(** * ChadJaew2: process supervisor and capture lifecycle manager

    A shallow embedding of the two stateful cores of the telescope camera
    server:

    - [Supervisor]: the MediaMTX restart-with-backoff logic of the server
      entry point ([startMediaMTX], [scheduleRestart], [stopMediaMTX],
      [resetRestartState] and the handlers they install);
    - [Capture]: the class [CaptureService] of
      [src/camera/captureService.js], with [NodePath] for the [path.join]
      it relies on.

    Node's event loop is modelled by explicit state passing: every callback
    of the source is a function on the state, and the environment chooses
    which callback runs next (a process exits, a timer fires, a signal
    arrives).  *)

From Stdlib Require Import ZArith Lia List Bool Ascii String Sorted.
From stdpp Require Import base option list strings gmap pretty.
Import ListNotations.
Open Scope Z_scope.

(* ===================================================================== *)
(** * Process supervisor (the server entry point)                         *)
(* ===================================================================== *)

Module Supervisor.

(** [MEDIAMTX_RESTART] *)
Record RestartConfig := {
  initialDelay : Z;
  maxDelay : Z;
  maxRestarts : Z;
  resetAfter : Z
}.

Definition MEDIAMTX_RESTART : RestartConfig :=
  {| initialDelay := 2000; maxDelay := 60000;
     maxRestarts := 10; resetAfter := 300000 |}.

(** [restartState]; [lastStableTime] is [null] or a [Date.now()] value. *)
Record RestartState := {
  count : Z;
  delay : Z;
  lastStableTime : option Z
}.

(** A child process object returned by [spawn]. *)
Definition pid := nat.

(** The two functions the source hands to [setTimeout]. *)
Inductive Callback :=
  | CbStartMediaMTX      (* setTimeout(startMediaMTX, restartState.delay) *)
  | CbStabilityCheck.    (* the arrow function armed by startMediaMTX *)

(** A pending timer.  [armedFor] is a ghost field: the value of
    [mediamtxProcess] when the timer was armed.  The source keeps no such
    reference and no callback reads it. *)
Record Timer := {
  timerId : nat;
  due : Z;
  callback : Callback;
  armedFor : option pid
}.

(** What [broadcast(type, data)] sends to the WebSocket clients. *)
Inductive Message :=
  | StreamError (error : string)
  | StreamStopped (code : option Z).

(** Observable actions, oldest first. *)
Inductive Effect :=
  | Spawn (p : pid)
  | Kill (p : pid)                         (* kill('SIGTERM') *)
  | Broadcast (m : Message)
  | SetTimeout (cb : Callback) (ms : Z).

(** The module-level variables of the server together with the part of the
    runtime they interact with. *)
Record Sup := {
  restartState : RestartState;
  mediamtxProcess : option pid;
  timers : list Timer;       (* callbacks registered and not yet run *)
  clock : Z;                 (* Date.now() *)
  nextPid : pid;
  nextTimer : nat;
  running : list pid;        (* children whose 'exit' is still to come *)
  trace : list Effect
}.

Definition setRestartState (rs : RestartState) (s : Sup) : Sup :=
  {| restartState := rs; mediamtxProcess := mediamtxProcess s;
     timers := timers s; clock := clock s; nextPid := nextPid s;
     nextTimer := nextTimer s; running := running s; trace := trace s |}.

Definition setProcess (h : option pid) (s : Sup) : Sup :=
  {| restartState := restartState s; mediamtxProcess := h;
     timers := timers s; clock := clock s; nextPid := nextPid s;
     nextTimer := nextTimer s; running := running s; trace := trace s |}.

Definition emit (e : Effect) (s : Sup) : Sup :=
  {| restartState := restartState s; mediamtxProcess := mediamtxProcess s;
     timers := timers s; clock := clock s; nextPid := nextPid s;
     nextTimer := nextTimer s; running := running s;
     trace := trace s ++ [e] |}.

Definition broadcast (m : Message) (s : Sup) : Sup := emit (Broadcast m) s.

(** [setTimeout(cb, ms)] *)
Definition setTimeout (cb : Callback) (ms : Z) (s : Sup) : Sup :=
  let t := {| timerId := nextTimer s; due := clock s + ms;
              callback := cb; armedFor := mediamtxProcess s |} in
  emit (SetTimeout cb ms)
    {| restartState := restartState s; mediamtxProcess := mediamtxProcess s;
       timers := timers s ++ [t]; clock := clock s; nextPid := nextPid s;
       nextTimer := S (nextTimer s); running := running s;
       trace := trace s |}.

(** [mediamtxProcess = spawn('mediamtx', ...)]: a fresh child object. *)
Definition spawn (s : Sup) : Sup :=
  let p := nextPid s in
  emit (Spawn p)
    {| restartState := restartState s; mediamtxProcess := Some p;
       timers := timers s; clock := clock s; nextPid := S p;
       nextTimer := nextTimer s; running := running s ++ [p];
       trace := trace s |}.

Section WithConfig.

Variable cfg : RestartConfig.

(** [resetRestartState] *)
Definition resetRestartState (s : Sup) : Sup :=
  setRestartState
    {| count := 0; delay := initialDelay cfg; lastStableTime := None |} s.

(** [startMediaMTX]: spawn, install the handlers (they are [onError] and
    [onExit] below), stamp [lastStableTime] and arm the stability timer. *)
Definition startMediaMTX (s : Sup) : Sup :=
  let s1 := spawn s in
  let rs := restartState s1 in
  let s2 := setRestartState
              {| count := count rs; delay := delay rs;
                 lastStableTime := Some (clock s1) |} s1 in
  setTimeout CbStabilityCheck (resetAfter cfg) s2.

(** JavaScript truthiness of [restartState.lastStableTime]. *)
Definition truthy (t : option Z) : bool :=
  match t with
  | Some v => negb (v =? 0)
  | None => false
  end.

(** The callback armed at the end of [startMediaMTX]. *)
Definition stabilityCheck (s : Sup) : Sup :=
  match mediamtxProcess s, lastStableTime (restartState s) with
  | Some _, Some t =>
      if truthy (Some t) then
        let runningTime := clock s - t in
        if resetAfter cfg <=? runningTime then resetRestartState s else s
      else s
  | _, _ => s
  end.
(** A loop that comes back with [timeout] at 0 makes the command return
    [LIBALLURIS_DEVICE_BUSY], whatever [ret] the last state read left. *)
Lemma start_measurement_exhausted (e : env) (w w1 w' : world) (ret : Z) :
  liballuris_device_bulk_transfer e 3 DEFAULT_SEND_TIMEOUT 3 DEFAULT_RECEIVE_TIMEOUT
    (set_out_buf (frame3 28 3 1) w) = Ret LIBALLURIS_SUCCESS w1 ->
  start_poll e 20 (junk_state e) w1 = Ret (ret, 0%nat) w' ->
  liballuris_start_measurement e w = Ret LIBALLURIS_DEVICE_BUSY w'.
Proof.
  intros Hcmd Hpoll. unfold liballuris_start_measurement.
  rewrite Hcmd. cbn [bind]. rewrite Z.eqb_refl, Hpoll. reflexivity.
Qed.

End StatePoller.

(** C4, at failing inputs. Start is accepted and the device reports
    Measuring at the 20th state read, for the first time: the call has
    made its 20 reads (42 transfers), the last reply decodes to a measuring
    state, and the call returns [LIBALLURIS_DEVICE_BUSY], not 0. When the
    20th read fails with a timeout instead, the call returns
    [LIBALLURIS_DEVICE_BUSY] as well, not the timeout. Stop does the same
    at its 10th read. *)
Theorem measurement_poll_last_read :
  (exists w,
      liballuris_start_measurement (H := sample_header) measuring_at_read_20 boot
        = Ret (LIBALLURIS_DEVICE_BUSY (Header := sample_header)) w
      /\ xfers w = 42%nat
      /\ take 6 (in_buf w) = [70; 6; 2; 0; 0; 128]
      /\ measuring (Header := sample_header) (char_to_int24 0 (drop 3 (in_buf w))) = true)
  /\ (exists w,
      liballuris_start_measurement (H := sample_header) timeout_at_read_20 boot
        = Ret (LIBALLURIS_DEVICE_BUSY (Header := sample_header)) w
      /\ xfers w = 41%nat
      /\ rc (usb timeout_at_read_20 40) = LIBUSB_ERROR_TIMEOUT)
  /\ (exists w,
      liballuris_stop_measurement (H := sample_header) idle_at_read_10 boot
        = Ret (LIBALLURIS_DEVICE_BUSY (Header := sample_header)) w
      /\ xfers w = 22%nat
      /\ take 6 (in_buf w) = [70; 6; 2; 0; 0; 0]
      /\ measuring (Header := sample_header) (char_to_int24 0 (drop 3 (in_buf w))) = false).
Proof.
  split; [|split]; eexists; (split; [vm_compute; reflexivity|]);
    repeat split; vm_compute; reflexivity.
Qed.

(** ** The commands on concrete devices *)

(** [stale_busy_device] answers the digits query with the field of all
    ones while the uninitialised byte holds 2: the query returns success and
    stores 33554431. *)
Lemma busy_sentinel_missed_on_stale_byte_witness :
  exists w',
    liballuris_digits (H := sample_header) stale_busy_device 7 boot
    = Ret (0, 33554431) w'.
Proof.
  pose proof (busy_sentinel_missed_on_stale_byte (H := sample_header) stale_busy_device boot)
    as [_ Hdigits].
  eexists.
  rewrite (Hdigits 7 _ eq_refl eq_refl eq_refl eq_refl ltac:(cbn; lia)).
  reflexivity.
Defined.

(** On [busy_device] the digits query overwrites the 7 in its output
    location with -1, and the serial-number query returns the caller's
    buffer 1, 2, 3. *)
Lemma busy_path_outputs_witness :
  (exists w', liballuris_digits (H := sample_header) busy_device 7 boot = Ret (2, -1) w')
  /\ (exists w',
      liballuris_serial_number (H := sample_header) busy_device [1; 2; 3] 3 boot
        = Ret (2, [1; 2; 3]) w').
Proof.
  pose proof (busy_path_outputs (H := sample_header) busy_device boot)
    as [Hdigits Hserial].
  split; eexists.
  - exact (Hdigits 7 _ eq_refl eq_refl).
  - exact (Hserial [1; 2; 3] 3 _ eq_refl eq_refl).
Defined.
Lemma bind_inv {A B : Type} (m : @M W A) (f : A -> M B) w b w2 t :
  bind m f w = Done (b, w2, t) ->
  exists a w1 t1 t2,
    m w = Done (a, w1, t1) /\ f a w1 = Done (b, w2, t2) /\ t = t1 ++ t2.
Proof.
  unfold bind. destruct (m w) as [[[a w1] t1]| |]; try discriminate.
  destruct (f a w1) as [[[b' w2'] t2]| |] eqn:Hf; try discriminate.
  intros H. inversion H; subst. exists a, w1, t1, t2. repeat split.
  exact Hf.
Qed.

Section Rules.
Variable P : call -> Prop.

Lemma emits_ret {A : Type} (a : A) (Q : A -> Prop) :
  Q a -> emits P Q (@ret W A a).
Proof.
  intros H w a' w' t Hrun. inversion Hrun; subst. split; [constructor | exact H].
Qed.

Lemma emits_bind {A B : Type} (m : @M W A) (f : A -> M B)
      (Q : A -> Prop) (R : B -> Prop) :
  emits P Q m -> (forall a, Q a -> emits P R (f a)) -> emits P R (bind m f).
Proof.
  intros Hm Hf w b w2 t Hrun.
  apply bind_inv in Hrun. destruct Hrun as (a & w1 & t1 & t2 & H1 & H2 & ->).
  destruct (Hm _ _ _ _ H1) as [Ht1 Ha].
  destruct (Hf a Ha _ _ _ _ H2) as [Ht2 Hb].
  split; [|exact Hb]. rewrite calls_app. apply Forall_app. auto.
Qed.

Lemma emits_log lvl msg fields :
  emits P (fun _ => True) (@log W lvl msg fields).
Proof.
  intros w a w' t Hrun. inversion Hrun; subst. split; [constructor | exact I].
Qed.

Lemma emits_ask {A : Type} (c : call) (ok : A -> bool) (f : W -> A * W)
      (Q : A -> Prop) :
  P c -> (forall w, Q (fst (f w))) -> emits P Q (ask c ok f).
Proof.
  intros Hc HQ w a w' t Hrun. unfold ask in Hrun. specialize (HQ w).
  destruct (f w) as [a0 w0]. inversion Hrun; subst.
  split; [repeat constructor; exact Hc | exact HQ].
Qed.

Lemma emits_attempt {A : Type} (c : call) (ok : A -> bool)
      (f : W -> outcome (A * W)) (Q : A -> Prop) :
  P c -> (forall w a w', f w = Done (a, w') -> Q a) ->
  emits P Q (attempt c ok f).
Proof.
  intros Hc HQ w a w' t Hrun. unfold attempt in Hrun.
  destruct (f w) as [[a0 w0]| |] eqn:Hf; inversion Hrun; subst.
  split; [repeat constructor; exact Hc | eapply HQ; exact Hf].
Qed.

Lemma emits_lift {A : Type} (o : outcome A) (Q : A -> Prop) :
  (forall a, o = Done a -> Q a) -> emits P Q (@lift W A o).
Proof.
  intros H w a w' t Hrun. unfold lift in Hrun.
  destruct o; inversion Hrun; subst. split; [constructor | auto].
Qed.

Lemma emits_weaken {A : Type} (m : @M W A) (Q Q' : A -> Prop) :
  emits P Q m -> (forall a, Q a -> Q' a) -> emits P Q' m.
Proof.
  intros Hm HQ w a w' t Hrun. destruct (Hm _ _ _ _ Hrun). auto.
Qed.

End Rules.

Variable dp : @DocumentProcessor W.

Lemma firstn_incl {A : Type} (a : nat) : forall l : list A,
  incl (firstn a l) l.
Proof.
  induction a as [|a IH]; intros [|x l] y Hy; cbn in Hy; try contradiction.
  destruct Hy as [<-|Hy]; [left; reflexivity | right; apply IH; exact Hy].
Qed.

Lemma firstn_skipn_incl {A : Type} (l : list A) (a b : nat) :
  incl (firstn a (skipn b l)) l.
Proof.
  intros x Hx. apply firstn_incl in Hx.
  rewrite <- (firstn_skipn b l). apply in_or_app. right. exact Hx.
Qed.

Lemma upsertLoop_emits (P : call -> Prop) (vectors : list Vector) :
  (forall req, incl (Vectors req) vectors -> P (PineconeUpsert req)) ->
  forall fuel i,
    emits P (fun r => r = None \/
                      exists e, r = Some (wrapf "failed to upsert batch" e))
          (upsertLoop (PineconeCfg (config dp)) (pineconeUpsert dp)
                      fuel vectors i).
Proof.
  intros HP. induction fuel as [|fuel IH]; intros i; cbn [upsertLoop].
  - destruct (i <? llen vectors).
    + intros w a w' t Hrun. discriminate.
    + eapply emits_bind; [apply emits_log|]. intros _ _. apply emits_ret.
      left. reflexivity.
  - destruct (i <? llen vectors).
    + eapply emits_bind with
        (Q := fun batch : list Vector => incl batch vectors).
      { apply emits_lift. intros batch Hb. unfold slice in Hb.
        destruct (_ && _); inversion Hb. apply firstn_skipn_incl. }
      intros batch Hincl.
      eapply emits_bind with (Q := fun _ => True).
      { apply emits_ask; [apply HP; exact Hincl | auto]. }
      intros [err|] _; [apply emits_ret; right; eexists; reflexivity|].
      eapply emits_bind; [apply emits_log|]. intros _ _. apply IH.
    + eapply emits_bind; [apply emits_log|]. intros _ _. apply emits_ret.
      left. reflexivity.
Qed.

Lemma UpsertVectors_emits (P : call -> Prop) (vectors : list Vector) :
  (forall req, incl (Vectors req) vectors -> P (PineconeUpsert req)) ->
  emits P (fun r => r = None \/
                    exists e, r = Some (wrapf "failed to upsert batch" e))
        (UpsertVectors (PineconeCfg (config dp)) (pineconeUpsert dp) vectors).
Proof.
  intros HP. unfold UpsertVectors.
  destruct (llen vectors =? 0); [apply emits_ret; left; reflexivity|].
  eapply emits_bind; [apply emits_log|]. intros _ _.
  apply upsertLoop_emits. exact HP.
Qed.

Lemma CheckDocumentExists_emits (P : call -> Prop) (fileHash : string) :
  P (PineconeQuery (exists_request (PineconeCfg (config dp)) fileHash)) ->
  emits P (fun r => snd r = None)
        (CheckDocumentExists (PineconeCfg (config dp)) (pineconeQuery dp)
                             fileHash).
Proof.
  intros HP. unfold CheckDocumentExists.
  eapply emits_bind; [apply emits_log|]. intros _ _.
  eapply emits_bind with
    (Q := fun v => v = repeat 0 (Z.to_nat (Dimension (PineconeCfg (config dp))))).
  { apply emits_lift. intros v Hv. unfold make in Hv.
    destruct (_ <? 0); inversion Hv. reflexivity. }
  intros v ->. 
  eapply emits_bind with (Q := fun _ => True).
  { unfold QueryVectors.
    eapply emits_bind; [apply emits_log|]. intros _ _.
    eapply emits_bind with (Q := fun _ => True).
    { apply emits_ask; [exact HP | auto]. }
    intros [matches|err] _; [|apply emits_ret; exact I].
    eapply emits_bind; [apply emits_log|]. intros _ _. apply emits_ret. exact I. }
  intros [matches|err] _;
    (eapply emits_bind; [apply emits_log|]); intros _ _; apply emits_ret;
    reflexivity.
Qed.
----
The problem —
Look for the string "Hdigits" in the records, and copy every line where it is found.

Output —
    as [_ Hdigits].
  rewrite (Hdigits 7 _ eq_refl eq_refl eq_refl eq_refl ltac:(cbn; lia)).
    as [Hdigits Hserial].
  - exact (Hdigits 7 _ eq_refl eq_refl).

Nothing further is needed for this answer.